[Saved entries]
(* ===== verification/Locations.v ===== *)
(** * Locations and categories: internal/store (locations.go, categories.go, tombstones.go)

    Creating, moving, patching and deleting the nodes of the two trees, with the
    tombstones a deletion leaves for clients and, for categories, the recompute of
    the derived expiry dates under a moved node.  The advisory tree lock has no
    effect on one transaction's own outcome. *)

From S2P Require Import Prelude Gamification Expiry Db Tree Progress ShelfLife.

#[local] Open Scope string_scope.
#[local] Open Scope list_scope.
#[local] Open Scope Z_scope.

(** ** Tombstones *)

Definition TombstoneProduct := "product".
Definition TombstoneCategory := "category".
Definition TombstoneLocation := "location".

Definition TombstoneRetention : Z := 30 * 24 * hour.

Definition recordTombstones (storageID : uuid) (kind : string) (entityIDs : list uuid) : Tx unit :=
  for_each (fun entityID =>
    id ← newID;
    d ← get_db;
    t ← now;
    require (bool_decide (storageID ∈ db_storages d)
             && negb (bool_decide (id ∈ map ts_ID (db_tombstones d)))) ErrOther ;;
    modify (set_tombstones (fun l => l ++ [mkTombstone id storageID kind entityID t]))) entityIDs.

Definition SweepTombstones (nowT : Z) : Tx Z :=
  d ← get_db;
  let gone := base.filter (fun t => ts_DeletedAt t < nowT - TombstoneRetention) (db_tombstones d) in
  modify (set_tombstones (base.filter (fun t => ~ ts_DeletedAt t < nowT - TombstoneRetention))) ;;
  mret (Z.of_nat (length gone)).

(** ** Locations *)

Record NewLocation := mkNewLocation {
  nl_ParentID : option uuid;
  nl_Name : string;
  nl_Description : option string;
}.

(** The constraints a new node of a tree must meet: a fresh id, an existing
    storage, and not its own parent. *)
Definition node_row_ok {V} (table : gmap uuid V) (d : DB) (storageID id : uuid) (parent : option uuid) : bool :=
  bool_decide (table !! id = None) && bool_decide (storageID ∈ db_storages d) && negb (bool_decide (parent = Some id)).

Definition insertLocation (storageID id : uuid) (nl : NewLocation) : Tx (uuid * Location) :=
  resolveParent treeLocations storageID None (nl_ParentID nl) ;;
  d ← get_db;
  t ← now;
  require (node_row_ok (db_locations d) d storageID id (nl_ParentID nl)) ErrOther ;;
  let row := mkLocation storageID (nl_ParentID nl) (nl_Name nl) (nl_Description nl) None t t in
  modify (set_locations (<[id := row]>)) ;;
  mret (id, row).

Definition CreateLocation (storageID : uuid) (nl : NewLocation) : Tx (uuid * Location) :=
  id ← newID;
  inTx (insertLocation storageID id nl).

Definition CreateLocationAsUser (storageID : uuid) (nl : NewLocation) (userID : uuid) : Tx (uuid * Location) :=
  id ← newID;
  inTx (
    loc ← insertLocation storageID id nl;
    recordContribution storageID userID KindLocationMapped (Some loc.1) None ;;
    mret loc).

Definition set_loc_parent (parent : option uuid) (t : Z) (l : Location) : Location :=
  mkLocation (loc_StorageID l) parent (loc_Name l) (loc_Description l) (loc_LastAuditedAt l) (loc_CreatedAt l) t.

(** UPDATE locations SET ... WHERE id = $n AND storage_id = $m; false when no row
    matched. *)
Definition update_location (f : Location -> Location) (storageID id : uuid) : Tx bool :=
  d ← get_db;
  match db_locations d !! id with
  | Some l =>
    if loc_StorageID l =? storageID then
      require (negb (bool_decide (loc_ParentID (f l) = Some id))) ErrOther ;;
      modify (set_locations (<[id := f l]>)) ;; mret true
    else mret false
  | None => mret false
  end.

Definition MoveLocation (storageID id : uuid) (parentID : option uuid) : Tx unit :=
  inTx (
    requireSameStorage treeLocations storageID id ;;
    resolveParent treeLocations storageID (Some id) parentID ;;
    t ← now;
    update_location (set_loc_parent parentID t) storageID id ;;
    mret tt).

Record LocationPatch := mkLocationPatch {
  lp_Name : option string;
  lp_Description : option string;
  lp_SetDescription : bool;
  lp_ParentID : option uuid;
  lp_SetParentID : bool;
}.

Definition patch_location (p : LocationPatch) (t : Z) (l : Location) : Location :=
  mkLocation (loc_StorageID l)
    (if lp_SetParentID p then lp_ParentID p else loc_ParentID l)
    (default (loc_Name l) (lp_Name p))
    (if lp_SetDescription p then lp_Description p else loc_Description l)
    (loc_LastAuditedAt l) (loc_CreatedAt l) t.

Definition UpdateLocation (storageID id : uuid) (patch : LocationPatch) : Tx Location :=
  inTx (
    requireSameStorage treeLocations storageID id ;;
    (if lp_SetParentID patch then resolveParent treeLocations storageID (Some id) (lp_ParentID patch) else mret tt) ;;
    t ← now;
    found ← update_location (patch_location patch t) storageID id;
    require found ErrNotFound ;;
    d ← get_db;
    some_or (db_locations d !! id) ErrNotFound).

Definition RenameLocation (storageID id : uuid) (name : string) (description : option string) : Tx unit :=
  t ← now;
  found ← update_location (fun l =>
    mkLocation (loc_StorageID l) (loc_ParentID l) name description (loc_LastAuditedAt l) (loc_CreatedAt l) t) storageID id;
  require found ErrNotFound.

(** DELETE FROM locations WHERE id = $1: the cascade on parent_id takes everything
    below, the restriction of inventory_batches.location_id refuses while any of
    it holds a batch, jobs lose their location hint. *)
Definition unhint (gone : gset uuid) (j : Job) : Job :=
  match job_LocationHintID j with
  | Some l =>
    if bool_decide (l ∈ gone) then
      mkJob (job_StorageID j) (job_Kind j) (job_Status j) (job_Payload j) (job_Error j) (job_CreatedBy j)
        (job_ImageFilename j) None (job_LeaseOwner j) (job_LeaseExpiresAt j) (job_CreatedAt j) (job_UpdatedAt j)
    else j
  | None => j
  end.

(** SELECT count of the batches at one of these locations. *)
Definition held_at (d : DB) (locations : gset uuid) : Z :=
  Z.of_nat (size (base.filter (fun kv : uuid * Batch => b_LocationID kv.2 ∈ locations) (db_batches d))).

Definition delete_location (id : uuid) : Tx unit :=
  d ← get_db;
  let gone := below (tree_nodes treeLocations d) id in
  require (held_at d gone =? 0) ErrOther ;;
  modify (set_jobs (fmap (unhint gone))) ;;
  modify (set_locations (base.filter (fun kv : uuid * Location => kv.1 ∉ gone))).

Definition DeleteLocation (storageID id : uuid) : Tx unit :=
  inTx (
    requireSameStorage treeLocations storageID id ;;
    d ← get_db;
    let sub := subtree (tree_nodes treeLocations d) id in
    require (held_at d (list_to_set sub) =? 0) ErrConflict ;;
    delete_location id ;;
    recordTombstones storageID TombstoneLocation sub).

(** ** Categories *)

Record NewCategory := mkNewCategory {
  nc_ParentID : option uuid;
  nc_Name : string;
  nc_DefaultShelfLifeDays : option Z;
}.

Definition days_col_ok (days : option Z) : bool := match days with None => true | Some n => int4_ok n end.

Definition insertCategory (storageID id : uuid) (nc : NewCategory) : Tx (uuid * Category) :=
  resolveParent treeCategories storageID None (nc_ParentID nc) ;;
  d ← get_db;
  t ← now;
  require (node_row_ok (db_categories d) d storageID id (nc_ParentID nc)
           && days_col_ok (nc_DefaultShelfLifeDays nc)) ErrOther ;;
  let row := mkCategory storageID (nc_ParentID nc) (nc_Name nc) (nc_DefaultShelfLifeDays nc) t t in
  modify (set_categories (<[id := row]>)) ;;
  mret (id, row).

Definition CreateCategory (storageID : uuid) (nc : NewCategory) : Tx (uuid * Category) :=
  id ← newID;
  inTx (insertCategory storageID id nc).

Definition CreateCategoryAsUser (storageID : uuid) (nc : NewCategory) (userID : uuid) : Tx (uuid * Category) :=
  id ← newID;
  inTx (
    cat ← insertCategory storageID id nc;
    recordContribution storageID userID KindCategoryCreated (Some cat.1) None ;;
    mret cat).

Record CategoryPatch := mkCategoryPatch {
  cpt_Name : option string;
  cpt_ParentID : option uuid;
  cpt_SetParentID : bool;
}.

Definition patch_category (p : CategoryPatch) (t : Z) (c : Category) : Category :=
  mkCategory (cat_StorageID c) (if cpt_SetParentID p then cpt_ParentID p else cat_ParentID c)
    (default (cat_Name c) (cpt_Name p)) (cat_DefaultShelfLifeDays c) (cat_CreatedAt c) t.

Definition update_category (f : Category -> Category) (storageID id : uuid) : Tx bool :=
  d ← get_db;
  match db_categories d !! id with
  | Some c =>
    if cat_StorageID c =? storageID then
      require (negb (bool_decide (cat_ParentID (f c) = Some id)) && days_col_ok (cat_DefaultShelfLifeDays (f c))) ErrOther ;;
      modify (set_categories (<[id := f c]>)) ;; mret true
    else mret false
  | None => mret false
  end.

Definition UpdateCategory (storageID id : uuid) (patch : CategoryPatch) : Tx Category :=
  inTx (
    requireSameStorage treeCategories storageID id ;;
    (if cpt_SetParentID patch then resolveParent treeCategories storageID (Some id) (cpt_ParentID patch) else mret tt) ;;
    t ← now;
    found ← update_category (patch_category patch t) storageID id;
    require found ErrNotFound ;;
    d ← get_db;
    cat ← some_or (db_categories d !! id) ErrNotFound;
    (if negb (cpt_SetParentID patch) then mret tt
     else for_each (fun p => recomputeDerivedExpiry storageID p ;; mret tt) (productsUnderCategory d storageID id)) ;;
    mret cat).

Definition MoveCategory (storageID id : uuid) (parentID : option uuid) : Tx unit :=
  UpdateCategory storageID id (mkCategoryPatch None parentID true) ;; mret tt.

(** SELECT count of the products filed under one of these categories. *)
Definition filed_under (d : DB) (cats : gset uuid) : Z :=
  Z.of_nat (size (base.filter (fun kv : uuid * Product =>
    from_option (fun c => bool_decide (c ∈ cats)) false (prod_CategoryID kv.2) = true) (db_products d))).

(** The cascade on parent_id, refused while a product is filed under any of it. *)
Definition delete_category (id : uuid) : Tx unit :=
  d ← get_db;
  let gone := below (tree_nodes treeCategories d) id in
  require (filed_under d gone =? 0) ErrOther ;;
  modify (set_categories (base.filter (fun kv : uuid * Category => kv.1 ∉ gone))).

Definition DeleteCategory (storageID id : uuid) : Tx unit :=
  inTx (
    requireSameStorage treeCategories storageID id ;;
    d ← get_db;
    let sub := subtree (tree_nodes treeCategories d) id in
    require (filed_under d (list_to_set sub) =? 0) ErrConflict ;;
    delete_category id ;;
    recordTombstones storageID TombstoneCategory sub).

Definition SetCategoryShelfLife (storageID id : uuid) (days : option Z) : Tx unit :=
  t ← now;
  found ← update_category (fun c =>
    mkCategory (cat_StorageID c) (cat_ParentID c) (cat_Name c) days (cat_CreatedAt c) t) storageID id;
  require found ErrNotFound.

(** Each product of the subtree in its own transaction; the number of dates moved. *)
Fixpoint recompute_each (storageID : uuid) (products : list uuid) : Tx Z :=
  match products with
  | [] => mret 0
  | p :: products' =>
    n ← RecomputeDerivedExpiry storageID p;
    m ← recompute_each storageID products';
    mret (n + m)
  end.

Definition RecomputeDerivedExpiryForCategory (storageID categoryID : uuid) : Tx Z :=
  d ← get_db;
  recompute_each storageID (productsUnderCategory d storageID categoryID).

■ TASK STATEMENT
Retype exactly the lines of the data above, starting at its first line and finishing with the line that has "require (bool_decide (storageID" in it.

■ TASK OUTPUT
(* ===== verification/Locations.v ===== *)
(** * Locations and categories: internal/store (locations.go, categories.go, tombstones.go)

    Creating, moving, patching and deleting the nodes of the two trees, with the
    tombstones a deletion leaves for clients and, for categories, the recompute of
    the derived expiry dates under a moved node.  The advisory tree lock has no
    effect on one transaction's own outcome. *)

From S2P Require Import Prelude Gamification Expiry Db Tree Progress ShelfLife.

#[local] Open Scope string_scope.
#[local] Open Scope list_scope.
#[local] Open Scope Z_scope.

(** ** Tombstones *)

Definition TombstoneProduct := "product".
Definition TombstoneCategory := "category".
Definition TombstoneLocation := "location".

Definition TombstoneRetention : Z := 30 * 24 * hour.

Definition recordTombstones (storageID : uuid) (kind : string) (entityIDs : list uuid) : Tx unit :=
  for_each (fun entityID =>
    id ← newID;
    d ← get_db;
    t ← now;
    require (bool_decide (storageID ∈ db_storages d)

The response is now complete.